ASSIGNED TASK:
Among the entries that follow, the required portion opens with the line containing "Proof. induction 1" and closes with the line containing "Proof. intros Hl. unfold". Give that portion again exactly, and nothing else.

Dataset entries:
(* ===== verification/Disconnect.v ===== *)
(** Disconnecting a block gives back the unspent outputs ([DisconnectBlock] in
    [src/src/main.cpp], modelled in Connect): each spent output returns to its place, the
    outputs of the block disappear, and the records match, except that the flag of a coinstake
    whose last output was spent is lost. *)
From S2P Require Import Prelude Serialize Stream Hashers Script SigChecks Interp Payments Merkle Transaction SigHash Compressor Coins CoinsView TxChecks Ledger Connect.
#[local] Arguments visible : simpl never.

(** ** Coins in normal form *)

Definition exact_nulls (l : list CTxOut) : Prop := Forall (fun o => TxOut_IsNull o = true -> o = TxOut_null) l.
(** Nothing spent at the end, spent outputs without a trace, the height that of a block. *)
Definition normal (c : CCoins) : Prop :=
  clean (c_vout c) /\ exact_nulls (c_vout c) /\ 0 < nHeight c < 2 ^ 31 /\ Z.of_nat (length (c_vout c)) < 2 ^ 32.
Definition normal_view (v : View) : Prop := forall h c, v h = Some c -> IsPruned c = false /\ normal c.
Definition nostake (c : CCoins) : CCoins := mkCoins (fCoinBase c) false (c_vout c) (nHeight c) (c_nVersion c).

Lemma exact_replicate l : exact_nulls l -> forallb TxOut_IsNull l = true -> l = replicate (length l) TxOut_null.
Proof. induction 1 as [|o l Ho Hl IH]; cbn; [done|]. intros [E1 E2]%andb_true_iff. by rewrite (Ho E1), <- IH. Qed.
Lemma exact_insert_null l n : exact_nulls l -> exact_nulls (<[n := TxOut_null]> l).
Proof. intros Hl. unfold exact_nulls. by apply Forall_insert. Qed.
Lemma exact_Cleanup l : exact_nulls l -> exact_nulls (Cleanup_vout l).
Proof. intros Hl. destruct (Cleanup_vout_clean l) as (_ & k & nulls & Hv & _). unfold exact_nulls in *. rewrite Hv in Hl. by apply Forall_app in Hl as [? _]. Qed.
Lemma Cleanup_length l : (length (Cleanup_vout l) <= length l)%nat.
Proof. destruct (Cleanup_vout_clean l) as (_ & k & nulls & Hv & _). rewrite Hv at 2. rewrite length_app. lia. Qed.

TASK OUTPUT:
Proof. induction 1 as [|o l Ho Hl IH]; cbn; [done|]. intros [E1 E2]%andb_true_iff. by rewrite (Ho E1), <- IH. Qed.
Lemma exact_insert_null l n : exact_nulls l -> exact_nulls (<[n := TxOut_null]> l).
Proof. intros Hl. unfold exact_nulls. by apply Forall_insert. Qed.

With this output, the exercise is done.